Le projet de loi « 4D », relatif à la différenciation, la décentralisation, la déconcentration et portant diverses mesures de simplification de l’action publique locale, intègre d’ailleurs une mesure en ce sens : la transformation du conseil de surveillance des Agences régionales de santé en conseil d’administration, coprésidé par le président du Conseil régional. « Le gouvernement n’est pas d’accord avec nous sur ce point, il va falloir qu’il bouge ! », avertit Françoise Gatel. Ce texte, adopté en première lecture au Sénat, doit encore passer devant les députés.

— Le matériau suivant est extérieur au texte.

Lemma parse_previous_wf directory entry previous :
  numbers_in_range entry = true -> parse_previous directory entry = Ok previous ->
  match previous with
  | None => True
  | Some (secret, expiry) => secret_wf secret /\ 0 < expiry < 2 ^ 63
  end.
Proof.
  intros Hn. unfold parse_previous.
  destruct (json_find (bs "previous_psk_file") entry) as [f|] eqn:Ef,
    (json_find (bs "previous_psk_expires_at") entry) as [x|] eqn:Ex; try done;
    try (by destruct f; try destruct x).
  2: by intros [= <-].
  destruct f as [ | | | | |path| |]; try done. destruct x as [ | | |expiry| | | |]; try done.
  apply json_find_unsigned in Ex; [|done]. destruct (Z.eqb_spec expiry 0); [done|].
  destruct (Z.ltb_spec (2 ^ 63 - 1) expiry); [done|].
  intros (secret & [Hs _]%load_psk_inv & [= <-])%bind_Ok. split; [done|lia].
Qed.

Lemma fingerprint_ignores p revision session include_secrets :
  policy_fingerprint (with_fingerprints p revision session) include_secrets =
  policy_fingerprint p include_secrets.
Proof. done. Qed.

(** An accepted entry gives a well-formed policy that carries its own fingerprints. *)
Lemma build_policy_wf directory limits entry p :
  numbers_in_range entry = true -> build_policy directory limits entry = Ok p ->
  policy_wf limits p /\
  policy_fingerprint p true = Ok (revision_fingerprint p) /\
  policy_fingerprint p false = Ok (session_fingerprint p) /\
  json_find (bs "client_id") entry = Some (JString (pol_client_id p)).
Proof.
  intros Hn. unfold build_policy. case_match; [done|].
  destruct (json_find (bs "client_id") entry) as [[ | | | | |id| |]|]; try done.
  destruct (json_find (bs "enabled") entry) as [[ |enabled| | | | | |]|]; try done.
  destruct (json_find (bs "psk_file") entry) as [[ | | | | |psk_file| |]|]; try done.
  destruct (json_find (bs "allowed_ports") entry) as [[ | | | | | |ports|]|]; try done.
  destruct (Id_parse_kind id client) as [parsed|] eqn:Eid; [|done].
  intros (secret & [Hs _]%load_psk_inv & Hrest)%bind_Ok.
  apply bind_Ok in Hrest as (previous & Hp%parse_previous_wf & Hrest); [|done].
  apply bind_Ok in Hrest as (ranges & Hr%parse_allowed_ports_wf & Hrest).
  apply bind_Ok in Hrest as (tunnels & Ht%parse_limit_inv & Hrest); [|done].
  apply bind_Ok in Hrest as (connections & Hc%parse_limit_inv & Hrest); [|done].
  apply bind_Ok in Hrest as (idle & Hi%parse_limit_inv & Hrest); [|done].
  apply bind_Ok in Hrest as (binding & Hb%parse_certificate_binding_wf & Hrest).
  apply bind_Ok in Hrest as (cidrs & Hcs%parse_source_cidrs_wf & Hrest).
  apply bind_Ok in Hrest as (rate & Hrate & Hrest). cbv zeta in Hrest.
  apply bind_Ok in Hrest as (revision & Hrev & (session & Hses & [= <-])%bind_Ok).
  apply Id_parse_kind_ok in Eid as [-> Hid].
  split; [|by rewrite !fingerprint_ignores in *].
  split; simpl; try done.
  - by exists secret.
  - destruct previous as [[k t]|]; [right; by exists k, t|by left].
  - clear Hrev Hses. unfold parse_rate in Hrate.
    destruct (json_find (bs "connections_per_minute") entry) as [v|] eqn:Ev.
    2: { injection Hrate as <-. lia. }
    destruct v as [ | | |z| | | |]; try done. apply json_find_unsigned in Ev; [|done].
    destruct (Z.ltb_spec 1000000 z); [done|]. injection Hrate as <-. lia.
Qed.
(* ===== verification/PolicyStore.v ===== *)
(** * The store of client policies

    [ClientPolicyStore] of src/server/client_policy.cpp and the part of
    [Server::Impl::apply_policy_update] (src/server/server.cpp) that uses it.  The disk is a
    map from directory entries to files, with the states it has passed through; the outcomes
    of the system calls and the order in which hash maps are walked are arguments.  The
    mutex of [AtomicSnapshot] makes loads and stores atomic. *)
From S2P Require Import Prelude Common Ids Text PortRange Rows KeyedMap Json IpcPath ConfigFile ClientPolicy PolicyFile.

(** ** The disk *)

(** A file: what [fstat] reports of it, its data, and whether they have reached the disk. *)
Record Node : Set := mkNode {
  node_mode : Z;
  node_nlink : Z;
  node_uid : Z;
  node_data : bytes;
  node_synced : bool
}.

Definition Files : Set := gmap bytes Node.

Record Disk : Set := mkDisk { files : Files; trail : list Files }.

Definition S_IFREG : Z := 0x8000.

Definition node_status (n : Node) : FileStatus :=
  mkFileStatus (node_mode n) (node_nlink n) (Zlen (node_data n)) (node_uid n).

(** How a call of [open] and what follows it go, from the path and what is there. *)
Definition Opening : Set := bytes -> option Node -> OpenedFile + Z.

Class PolicySystem := {
  (** The directory entry a path names, however it is spelt. *)
  locate : bytes -> bytes;
  (** [geteuid]. *)
  server_user : Z;
  (** The mode [stat] finds behind an entry that is not a regular file. *)
  stat_through : Files -> bytes -> option Z
}.

(** The file system a reader sees. *)
Definition disk_system `{PolicySystem} (opens : Opening) (d : Disk) : FileSystem := {|
  open_file path := opens path (files d !! locate path);
  effective_user := server_user
|}.

(** What a call of [write] does. *)
Inductive WriteResult : Set := wrote (count : Z) | write_interrupted | write_failed.

(** The outcomes of the calls that replace a file: the name [mkstemp] finds, and what the
    others do; a [write] after the last one listed writes everything. *)
Record WriteFaults : Set := mkWriteFaults {
  temporary_name : option bytes;
  fchmod_ok : bool;
  fchown_ok : bool;
  writes : list WriteResult;
  fsync_ok : bool;
  rename_ok : bool;
  unlink_ok : bool
}.

(** The disk changes, and the earlier state is remembered. *)
Definition change (f : Files -> Files) : Action Disk unit := fun d =>
  (Ok tt, mkDisk (f (files d)) (files d :: trail d)).

Definition upd_node (name : bytes) (f : Node -> Node) (fs : Files) : Files :=
  (alter f name fs : gmap bytes Node).

Definition append_data (chunk : bytes) (n : Node) : Node :=
  mkNode (node_mode n) (node_nlink n) (node_uid n) (node_data n ++ chunk) false.
Definition set_mode (mode : Z) (n : Node) : Node :=
  mkNode (Z.lor S_IFREG mode) (node_nlink n) (node_uid n) (node_data n) (node_synced n).
Definition set_synced (n : Node) : Node :=
  mkNode (node_mode n) (node_nlink n) (node_uid n) (node_data n) true.

(** [unlink] and [rename]. *)
Definition unlink_file (name : bytes) (fs : Files) : Files := (delete name fs : gmap bytes Node).
Definition rename_file (name target : bytes) (fs : Files) : Files :=
  match fs !! name with
  | Some n => (<[target := n]> (delete name fs) : gmap bytes Node)
  | None => fs
  end.
(** C23: A rotation that succeeds is exact.  The client's new policy has the generated secret,
    and the outgoing one as its predecessor, which is accepted up to, and not from, the end
    of the grace; but when the outgoing secret is in the file the new one is written to
    ([overwrites]), the predecessor is the generated secret itself and the outgoing one is
    lost.  The client's access rights are as before, and the policies of the other clients
    are as they were.  The task that is posted tears no listener and no idle worker down, and
    every session the client has authenticated is kept.  The hypotheses: the policies in
    effect are those of the kept document and of the secrets on the disk, as a replacement or
    a reload leaves them ([in_sync]); no other client has a secret in one of the client's two
    files ([own_secrets]); a file that is opened and read delivers what is in it; the clock is
    a time before 2^62 seconds. *)
Theorem psk_rotation_exact `{PolicySystem} `{JsonLibrary} `{IndentedDump} `{AddressParser} `{PolicyDigest}
    `{!JsonNumberLaws} `{!IndentedDumpLaws} order no_client_ca default_grace o client_id body
    s document response s' :
  (forall m, iterates (order m) m) -> opens_what_is_there (opens o) ->
  0 <= unix_seconds_now o < 2 ^ 62 -> in_sync (opens o) (as_policies s) document ->
  rotation_places o client_id s -> own_secrets client_id s document ->
  rotate_psk order no_client_ca default_grace o client_id body s = (Ok response, s') ->
  exists random grace p p' secret,
    random_bytes o = Some random /\ rotation_grace default_grace body = Ok grace /\
    1 <= grace <= 86400 /\
    store_find client_id (ps_store (as_policies s)) = Some p /\ psk p = Some secret /\
    store_find client_id (ps_store (as_policies s')) = Some p' /\
    psk p' = Some (mjoin (hex_of_byte <$> random)) /\ same_access p p' /\
    (forall now, rotation_psk p' now =
       if unix_seconds_now o + grace <=? now then None
       else Some (if overwrites client_id s document then mjoin (hex_of_byte <$> random) else secret)) /\
    (forall other, other <> client_id ->
       store_find other (ps_store (as_policies s')) = store_find other (ps_store (as_policies s))) /\
    exists u, as_posted s' = as_posted s ++ [u] /\
      (forall walk server, take_over walk u server = ([], refresh_resource_gauges server)) /\
      forall session, rs_client_id session = client_id -> is_Some (policy_owner session) ->
        request_reload_stop (update_changed u) (update_criteria u) session = keep_session.
Proof.
  intros Horder Hopens Hnow Hsync Hplaces Hown Hrot.
  destruct (rotation_effect _ _ _ _ _ _ _ _ _ _ Hnow Hsync Hplaces Hrot) as (random & grace & index & fields &
    entries & current_file & d & changed & Hr & Hg & Hf & Hc & He & Hcur & Hfiles & Hsnap & Hsnap' & Hchanged & Hposted).
  set (store := ps_store (as_policies s)) in *. set (store' := ps_store (as_policies s')) in *.
  pose proof (rotation_grace_range _ _ _ Hg) as Hrange.
  assert (Hx : 0 <= unix_seconds_now o + grace) by lia.
  destruct (find_client_inv _ _ _ _ Hf) as (l & Hl & Hi & Hid). rewrite Hc in Hl. injection Hl as <-.
  pose proof (parsed_entry _ _ _ He Hi) as Hpf.
  destruct (rotated_entry_find client_id current_file _ fields Hpf Hx) as (_ & _ & _ & Hothers).
  set (e' := rotated_entry _ _ _ _) in *.
  assert (Hid' : json_find (bs "client_id") e' = Some (JString client_id)).
  { rewrite Hothers; [done|]. apply (bool_decide_unpack _). by vm_compute. }
  destruct (snapshot_entry _ _ _ _ _ _ _ _ Hsnap Hi Hid) as (p & Hp & Hentry).
  assert (Hi' : <[index := e']> entries !! index = Some e')
    by (apply list_lookup_insert_eq; by eapply lookup_lt_Some).
  destruct (snapshot_entry _ _ _ _ _ _ _ _ Hsnap' Hi' Hid') as (p' & Hp' & Hentry').
  destruct (rotated_secrets _ _ _ _ _ _ _ _ _ _ _ _ Hopens Hpf Hx (generated_lowercase random)
    Hcur Hfiles Hentry Hentry') as (K1 & K2 & K3 & [secret Ks]).
  assert (Hsame : same_access p p') by (eapply same_entry_access; [exact Hentry|exact Hentry'|exact Hothers]).
  assert (Hrest : forall other, other <> client_id -> store_find other store' = store_find other store).
  { intros other Hne. eapply snapshot_others; [|exact Hsnap|exact Hsnap'|exact Hi|exact Hid|exact Hid'| |exact Hne];
      [done|]. intros entry path Hin Hnot Hpath. simpl.
    destruct (rotation_target_suffix client_id current_file) as (suffix & Hsuffix & Etarget).
    rewrite Hfiles, Etarget. unfold Files. rewrite lookup_insert_ne; [done|]. intros E. by eapply Hown. }
  exists random, grace, p, p', secret. do 8 (split; [done|]). split; [|split].
  - intros now. unfold rotation_psk, overwrites. rewrite K2, K3, Ks, Hf, Hcur. fold store.
    destruct (decide _) as [E|E]; [by rewrite bool_decide_true|by rewrite bool_decide_false].
  - exact Hrest.
  - eexists. split; [exact Hposted|].
    apply (rotation_keeps_sessions _ _ _ _ p p'); [done|done|apply Hsame|].
    intros c Hc'. destruct (decide (c = client_id)) as [|Hne]; [done|]. exfalso. rewrite Hchanged in Hc'.
    apply compute_changed_exact in Hc'; [|apply Horder|apply Horder]. apply Hc'. simpl.
    change (revision_fingerprint <$> store_find c store = revision_fingerprint <$> store_find c store').
    by rewrite Hrest.
Qed.

(** ** An example *)

Definition plain_indented : IndentedDump := {|
  json_dump_indented j :=
    if all_strings ipc_is_valid_utf8 j then Some (positive_text (encode j)) else None
|}.

Lemma plain_indented_laws : @IndentedDumpLaws policy_json plain_indented.
Proof.
  split; intros j p; simpl.
  - unfold printable. destruct (all_strings _ j); [|done]. simpl.
    destruct (all_floats is_finite j) eqn:Ef; [|done]. simpl. intros Hn [= <-].
    rewrite text_positive_text. cbn [mbind option_bind]. rewrite decode_encode. cbn [mbind option_bind].
    by rewrite Hn, Ef.
  - by destruct (all_strings _ j).
Qed.
(** * PMW3610 optical motion-sensor driver: a shallow embedding of
      [src/pmw3610.c] and the properties of its register access layer,
      asynchronous bring-up and motion report pipeline. *)

From Stdlib Require Import ZArith List Bool Lia.
Import ListNotations.
Local Open Scope Z_scope.

(* ================================================================== *)
(** ** Fixed-width C integers, carried by [Z] *)

(** Conversion to an unsigned [bits]-wide type. *)
Definition wrap_unsigned (bits x : Z) : Z := x mod 2 ^ bits.

(** Conversion to a signed [bits]-wide two's-complement type. *)
Definition wrap_signed (bits x : Z) : Z :=
  let m := x mod 2 ^ bits in
  if m <? 2 ^ (bits - 1) then m else m - 2 ^ bits.

Definition u8 : Z -> Z := wrap_unsigned 8.
Definition u32 : Z -> Z := wrap_unsigned 32.
Definition s16 : Z -> Z := wrap_signed 16.
Definition s64 : Z -> Z := wrap_signed 64.

Definition INT16_MIN : Z := -32768.
Definition INT16_MAX : Z := 32767.

(** Zephyr's errno values used by the driver. *)
Definition EIO : Z := 5.
Definition EBUSY : Z := 16.
Definition EINVAL : Z := 22.
Definition ENOTSUP : Z := 134.

(** C truth value of an [int]. *)
Definition truthy (e : Z) : bool := negb (e =? 0).

(** Zephyr's [MIN] and [CLAMP] macros. *)
Definition MIN (a b : Z) : Z := if a <? b then a else b.
Definition CLAMP (val low high : Z) : Z :=
  if val <=? low then low else MIN val high.

(* ================================================================== *)
(** ** What the driver takes from [pmw3610.h] and from Kconfig *)

(** The constants of [pmw3610.h] that [pmw3610.c] refers to.  The header
    is not part of the sources at hand, so its values are a parameter of
    every definition below. *)
Record pmw3610_h : Type := {
  SPI_WRITE_BIT : Z;
  T_CLOCK_ON_DELAY_US : Z;
  PMW3610_REG_PRODUCT_ID : Z;
  PMW3610_REG_MOTION_BURST : Z;
  PMW3610_REG_RUN_DOWNSHIFT : Z;
  PMW3610_REG_REST1_RATE : Z;
  PMW3610_REG_REST1_DOWNSHIFT : Z;
  PMW3610_REG_REST2_RATE : Z;
  PMW3610_REG_REST2_DOWNSHIFT : Z;
  PMW3610_REG_REST3_RATE : Z;
  PMW3610_REG_OBSERVATION : Z;
  PMW3610_REG_POWER_UP_RESET : Z;
  PMW3610_REG_SPI_CLK_ON_REQ : Z;
  PMW3610_REG_RES_STEP : Z;
  PMW3610_PRODUCT_ID : Z;
  PMW3610_POWERUP_CMD_RESET : Z;
  PMW3610_SPI_CLOCK_CMD_ENABLE : Z;
  PMW3610_SPI_CLOCK_CMD_DISABLE : Z;
  PMW3610_MAX_CPI : Z;
  PMW3610_MIN_CPI : Z;
  PMW3610_BURST_SIZE : nat;
  PMW3610_X_L_POS : nat;
  PMW3610_Y_L_POS : nat;
  PMW3610_XY_H_POS : nat;
  PMW3610_SHUTTER_H_POS : nat;
  PMW3610_SHUTTER_L_POS : nat
}.

(** The build-time options ([CONFIG_PMW3610_...]) the file is compiled
    under.  The devicetree property [automouse_layer] is taken to be 0,
    which removes the automouse blocks ([#if AUTOMOUSE_LAYER > 0]). *)
Record kconfig : Type := {
  CONFIG_PMW3610_INIT_POWER_UP_EXTRA_DELAY_MS : Z;
  CONFIG_PMW3610_RUN_DOWNSHIFT_TIME_MS : Z;
  CONFIG_PMW3610_REST1_DOWNSHIFT_TIME_MS : Z;
  CONFIG_PMW3610_REST2_DOWNSHIFT_TIME_MS : Z;
  CONFIG_PMW3610_REST1_SAMPLE_TIME_MS : Z;
  CONFIG_PMW3610_REST2_SAMPLE_TIME_MS : Z;
  CONFIG_PMW3610_REST3_SAMPLE_TIME_MS : Z;
  CONFIG_PMW3610_REPORT_INTERVAL_MIN : Z;
  CONFIG_PMW3610_SWAP_XY : bool;
  CONFIG_PMW3610_INVERT_X : bool;
  CONFIG_PMW3610_INVERT_Y : bool;
  CONFIG_PMW3610_SMART_ALGORITHM : bool
}.

(** [struct pixart_config], as filled in by [PMW3610_DEFINE]; the bus and
    interrupt-line handles are the environment below. *)
Record pixart_config : Type := {
  cpi : Z;
  evt_type : Z;
  x_input_code : Z;
  y_input_code : Z
}.

(* ================================================================== *)
(** ** Driver state and the world it runs in *)

(** The fields of [struct pixart_data] the file reads and writes. *)
Record pixart_data : Type := {
  ready : bool;
  async_init_step : nat;
  err : Z;
  sw_smart_flag : bool
}.

(** The function-local [static] variables of [pmw3610_report_data]. *)
Record report_static : Type := {
  dx : Z;
  dy : Z;
  last_smp_time : Z;
  last_rpt_time : Z
}.

(** Everything the driver does to the outside, in order. *)
Inductive event : Type :=
| EvSpiWrite (tx : list Z)            (* spi_write_dt: the bytes sent *)
| EvSpiRead (addr : Z) (len : nat)    (* spi_transceive_dt: address out, len bytes in *)
| EvSleepUs (us : Z)                  (* k_sleep(K_USEC(us)) *)
| EvGpioInt (en : bool)               (* gpio_pin_interrupt_configure_dt *)
| EvInputReport (type code value : Z) (sync : bool). (* input_report *)

Record world : Type := {
  data : pixart_data;
  stat : report_static;
  init_work : option Z;   (* delay of the pending init_work item, if queued *)
  trigger_work : bool;    (* trigger_work submitted and not yet run *)
  trace : list event
}.

(** The bus: the return code and the received payload of a transaction,
    as a function of everything that happened up to and including it. *)
Definition bus : Type := list event -> Z * list Z.

Definition set_data (d : pixart_data) (w : world) : world :=
  {| data := d; stat := stat w; init_work := init_work w;
     trigger_work := trigger_work w; trace := trace w |}.
Definition set_stat (s : report_static) (w : world) : world :=
  {| data := data w; stat := s; init_work := init_work w;
     trigger_work := trigger_work w; trace := trace w |}.
Definition set_init_work (q : option Z) (w : world) : world :=
  {| data := data w; stat := stat w; init_work := q;
     trigger_work := trigger_work w; trace := trace w |}.
Definition set_trigger_work (q : bool) (w : world) : world :=
  {| data := data w; stat := stat w; init_work := init_work w;
     trigger_work := q; trace := trace w |}.
Definition set_trace (t : list event) (w : world) : world :=
  {| data := data w; stat := stat w; init_work := init_work w;
     trigger_work := trigger_work w; trace := t |}.
(** The loop counts the hits, and leaves early exactly when they reach the
    counter. *)
Lemma countdown_spec {A} (hit : A → bool) (dec : Z → Z) l left :
  (∀ z, 0 < z ≤ left → dec z = z - 1) → 0 < left →
  countdown hit dec l left =
    if left <=? countZ hit l then None else Some (left - countZ hit l).
Proof.
  revert left. induction l as [|x l IH]; intros left Hdec Hl.
  { simpl. destruct (Z.leb_spec left (countZ hit [])) as [H|H];
      unfold countZ in *; simpl in *; [lia|f_equal; lia]. }
  simpl. rewrite countZ_cons. pose proof (countZ_nonneg hit l). destruct (hit x).
  - rewrite Hdec by lia. destruct (Z.leb_spec (left - 1) 0).
    + destruct (Z.leb_spec left (1 + countZ hit l)); [done|lia].
    + rewrite IH by (try lia; intros; apply Hdec; lia).
      destruct (Z.leb_spec (left - 1) (countZ hit l)),
        (Z.leb_spec left (1 + countZ hit l)); try lia; [done|f_equal; lia].
  - by rewrite IH by done.
Qed.

(** ** Stateful code that can fail

    A handler takes the state and either returns a value with the new state or
    fails: an exception, a failed assertion or a dereferenced null pointer. *)

Inductive outcome (F A : Type) : Type :=
| Ok (a : A)
| Fail (f : F).
Arguments Ok {F A} a.
Arguments Fail {F A} f.

Definition M (S F A : Type) : Type := S → outcome F (A * S).

Section Monad.
Context {S F : Type}.

Definition ret {A} (a : A) : M S F A := λ s, Ok (a, s).
Definition bind {A B} (m : M S F A) (k : A → M S F B) : M S F B :=
  λ s, match m s with Ok (a, s') => k a s' | Fail f => Fail f end.
Definition gets {A} (f : S → A) : M S F A := λ s, Ok (f s, s).
Definition modify (f : S → S) : M S F unit := λ s, Ok (tt, f s).
Definition fail {A} (f : F) : M S F A := λ _, Fail f.
Definition check (b : bool) (f : F) : M S F unit := if b then ret tt else fail f.

(** [wp m s Q E]: run from [s], [m] ends in a state satisfying [Q], or in a
    failure satisfying [E]. *)
Definition wp {A} (m : M S F A) (s : S) (Q : A → S → Prop) (E : F → Prop) : Prop :=
  match m s with Ok (a, s') => Q a s' | Fail f => E f end.

Lemma wp_ret {A} (a : A) s (Q : A → S → Prop) (E : F → Prop) : Q a s → wp (ret a) s Q E.
Proof. done. Qed.

Lemma wp_bind {A B} (m : M S F A) (k : A → M S F B) s (Q : B → S → Prop) (E : F → Prop) :
  wp m s (λ a s', wp (k a) s' Q E) E → wp (bind m k) s Q E.
Proof. unfold wp, bind. by destruct (m s) as [[a s']|f]. Qed.

Lemma wp_gets {A} (f : S → A) s (Q : A → S → Prop) (E : F → Prop) :
  Q (f s) s → wp (gets f) s Q E.
Proof. done. Qed.

Lemma wp_modify (f : S → S) s (Q : unit → S → Prop) (E : F → Prop) :
  Q tt (f s) → wp (modify f) s Q E.
Proof. done. Qed.

Lemma wp_fail {A} f s (Q : A → S → Prop) (E : F → Prop) : E f → wp (fail f) s Q E.
Proof. done. Qed.

Lemma wp_check b f s (Q : unit → S → Prop) (E : F → Prop) :
  (b = true → Q tt s) → (b = false → E f) → wp (check b f) s Q E.
Proof. destruct b; intros H1 H2; [apply wp_ret|apply wp_fail]; auto. Qed.

Lemma wp_mono {A} (m : M S F A) s (Q Q' : A → S → Prop) (E E' : F → Prop) :
  wp m s Q E → (∀ a s', Q a s' → Q' a s') → (∀ f, E f → E' f) → wp m s Q' E'.
Proof. unfold wp. destruct (m s) as [[a s']|f]; auto. Qed.
End Monad.

(** The same for code without state: an exception monad. *)
Definition obind {F A B} (m : outcome F A) (k : A → outcome F B) : outcome F B :=
  match m with Ok a => k a | Fail f => Fail f end.

Definition ofail {F G A} (g : F → G) (m : outcome F A) : outcome G A :=
  match m with Ok a => Ok a | Fail f => Fail (g f) end.

Notation "'let!' x := m 'in' k" := (bind m (λ x, k))
  (at level 200, x binder, m at level 100, k at level 200, right associativity).
Notation "m ;; k" := (bind m (λ _, k))
  (at level 100, k at level 200, right associativity).
Notation "'let?' x := m 'in' k" := (obind m (λ x, k))
  (at level 200, x binder, m at level 100, k at level 200, right associativity).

> La téléconsultation, une solution de dernier recours. Bien qu’elle se soit fortement démocratisée durant la crise sanitaire déclenchée par le covid-19, la télémédecine n’est pas retenue comme une solution viable par les rapporteurs, qui redoutent qu’une généralisation de la pratique ne renforce l’isolement de territoires où des praticiens refusent déjà de s’installer. « Les projets de télémédecine ne doivent donc se développer qu’en ultime recours, lorsqu’aucune solution alternative ne paraît envisageable », écrivent-ils.
Et après ?
Les différentes mesures présentées dans ce rapport n’ont pas nécessairement vocation à trouver une transcription dans la loi, par exemple sous la forme d’amendements ajoutés au PLFSS 2022, reconnaît la délégation aux collectivités territoriales. Les rapporteurs préfèrent parler d’une « boîte à outils » dont les élus pourront se saisir, en les adaptant aux spécificités de leur territoire. « La délégation se veut pragmatique, avec un réel souci d’efficacité », insiste Françoise Gatel, qui estime que la loi n’est pas nécessairement en mesure d’apporter une réponse rapide à des problématiques ultra-localisées. « Ce sont les élus locaux qui vont inventer les solutions, il n’y a pas de fatalité. Mais c’est plus exigeant que de faire une loi en imaginant que grâce à elle le territoire va se remplir de médecins ! », conclut-elle.